= EXERCISE GOAL =
Reproduce exactly the opening lines of the listing, stopping after the line that contains "(label texto v" and including it.

= RECORDS FOR THE TASK =
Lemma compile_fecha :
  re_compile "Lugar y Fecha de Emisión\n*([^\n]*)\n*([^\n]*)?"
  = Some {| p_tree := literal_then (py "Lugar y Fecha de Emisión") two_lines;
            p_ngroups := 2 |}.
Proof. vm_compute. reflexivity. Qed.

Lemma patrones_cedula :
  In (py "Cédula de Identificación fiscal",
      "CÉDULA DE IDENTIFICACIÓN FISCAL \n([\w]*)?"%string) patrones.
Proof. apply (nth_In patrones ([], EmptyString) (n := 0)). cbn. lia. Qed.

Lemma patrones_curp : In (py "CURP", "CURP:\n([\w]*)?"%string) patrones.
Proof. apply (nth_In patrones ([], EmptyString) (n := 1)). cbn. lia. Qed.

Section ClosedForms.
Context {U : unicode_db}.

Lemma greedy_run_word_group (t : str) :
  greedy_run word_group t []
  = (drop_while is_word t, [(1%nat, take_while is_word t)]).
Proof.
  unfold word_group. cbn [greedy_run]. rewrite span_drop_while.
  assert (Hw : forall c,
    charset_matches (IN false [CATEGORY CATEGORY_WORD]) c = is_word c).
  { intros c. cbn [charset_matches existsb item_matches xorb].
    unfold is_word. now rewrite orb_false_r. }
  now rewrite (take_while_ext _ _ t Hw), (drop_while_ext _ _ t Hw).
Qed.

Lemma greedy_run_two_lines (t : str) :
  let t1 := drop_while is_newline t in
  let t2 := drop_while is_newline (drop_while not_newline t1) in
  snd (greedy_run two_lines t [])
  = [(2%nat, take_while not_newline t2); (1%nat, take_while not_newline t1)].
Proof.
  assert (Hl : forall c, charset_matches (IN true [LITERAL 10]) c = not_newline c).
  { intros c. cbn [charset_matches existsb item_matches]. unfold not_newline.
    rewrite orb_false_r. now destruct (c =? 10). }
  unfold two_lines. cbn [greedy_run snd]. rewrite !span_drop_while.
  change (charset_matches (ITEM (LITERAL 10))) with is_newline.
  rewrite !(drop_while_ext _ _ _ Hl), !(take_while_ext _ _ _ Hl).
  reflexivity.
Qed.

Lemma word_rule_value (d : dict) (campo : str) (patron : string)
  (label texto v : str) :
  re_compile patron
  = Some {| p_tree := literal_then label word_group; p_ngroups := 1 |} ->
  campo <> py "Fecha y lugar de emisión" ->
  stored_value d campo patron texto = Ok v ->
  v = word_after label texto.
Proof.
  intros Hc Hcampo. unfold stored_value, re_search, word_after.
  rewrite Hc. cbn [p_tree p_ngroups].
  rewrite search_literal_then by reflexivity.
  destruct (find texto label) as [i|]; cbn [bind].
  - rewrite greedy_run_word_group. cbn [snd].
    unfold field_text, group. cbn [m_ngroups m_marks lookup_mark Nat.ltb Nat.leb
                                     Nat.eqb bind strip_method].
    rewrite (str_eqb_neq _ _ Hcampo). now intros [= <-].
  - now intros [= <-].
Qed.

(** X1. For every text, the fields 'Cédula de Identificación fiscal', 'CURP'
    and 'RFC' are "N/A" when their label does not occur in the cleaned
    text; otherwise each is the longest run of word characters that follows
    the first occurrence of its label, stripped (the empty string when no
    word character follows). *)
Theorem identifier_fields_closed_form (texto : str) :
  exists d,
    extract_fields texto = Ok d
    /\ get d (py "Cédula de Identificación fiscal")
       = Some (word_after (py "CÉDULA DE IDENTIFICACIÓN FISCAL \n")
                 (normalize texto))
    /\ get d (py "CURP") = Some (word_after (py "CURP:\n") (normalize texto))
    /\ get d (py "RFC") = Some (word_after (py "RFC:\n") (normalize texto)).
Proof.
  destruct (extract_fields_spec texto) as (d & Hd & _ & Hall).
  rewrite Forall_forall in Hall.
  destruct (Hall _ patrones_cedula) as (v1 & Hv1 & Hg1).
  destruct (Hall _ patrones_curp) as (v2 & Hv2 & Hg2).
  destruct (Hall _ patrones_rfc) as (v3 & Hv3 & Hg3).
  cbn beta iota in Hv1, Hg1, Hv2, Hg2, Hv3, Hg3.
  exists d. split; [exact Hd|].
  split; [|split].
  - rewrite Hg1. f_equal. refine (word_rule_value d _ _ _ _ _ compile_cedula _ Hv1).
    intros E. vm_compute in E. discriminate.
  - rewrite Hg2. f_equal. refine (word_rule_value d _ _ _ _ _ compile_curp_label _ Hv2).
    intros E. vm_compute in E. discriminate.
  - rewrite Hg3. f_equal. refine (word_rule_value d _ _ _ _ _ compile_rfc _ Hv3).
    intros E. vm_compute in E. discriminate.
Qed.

= ANSWER TO THE EXERCISE =
Lemma compile_fecha :
  re_compile "Lugar y Fecha de Emisión\n*([^\n]*)\n*([^\n]*)?"
  = Some {| p_tree := literal_then (py "Lugar y Fecha de Emisión") two_lines;
            p_ngroups := 2 |}.
Proof. vm_compute. reflexivity. Qed.

Lemma patrones_cedula :
  In (py "Cédula de Identificación fiscal",
      "CÉDULA DE IDENTIFICACIÓN FISCAL \n([\w]*)?"%string) patrones.
Proof. apply (nth_In patrones ([], EmptyString) (n := 0)). cbn. lia. Qed.

Lemma patrones_curp : In (py "CURP", "CURP:\n([\w]*)?"%string) patrones.
Proof. apply (nth_In patrones ([], EmptyString) (n := 1)). cbn. lia. Qed.

Section ClosedForms.
Context {U : unicode_db}.

Lemma greedy_run_word_group (t : str) :
  greedy_run word_group t []
  = (drop_while is_word t, [(1%nat, take_while is_word t)]).
Proof.
  unfold word_group. cbn [greedy_run]. rewrite span_drop_while.
  assert (Hw : forall c,
    charset_matches (IN false [CATEGORY CATEGORY_WORD]) c = is_word c).
  { intros c. cbn [charset_matches existsb item_matches xorb].
    unfold is_word. now rewrite orb_false_r. }
  now rewrite (take_while_ext _ _ t Hw), (drop_while_ext _ _ t Hw).
Qed.

Lemma greedy_run_two_lines (t : str) :
  let t1 := drop_while is_newline t in
  let t2 := drop_while is_newline (drop_while not_newline t1) in
  snd (greedy_run two_lines t [])
  = [(2%nat, take_while not_newline t2); (1%nat, take_while not_newline t1)].
Proof.
  assert (Hl : forall c, charset_matches (IN true [LITERAL 10]) c = not_newline c).
  { intros c. cbn [charset_matches existsb item_matches]. unfold not_newline.
    rewrite orb_false_r. now destruct (c =? 10). }
  unfold two_lines. cbn [greedy_run snd]. rewrite !span_drop_while.
  change (charset_matches (ITEM (LITERAL 10))) with is_newline.
  rewrite !(drop_while_ext _ _ _ Hl), !(take_while_ext _ _ _ Hl).
  reflexivity.
Qed.

Lemma word_rule_value (d : dict) (campo : str) (patron : string)
  (label texto v : str) :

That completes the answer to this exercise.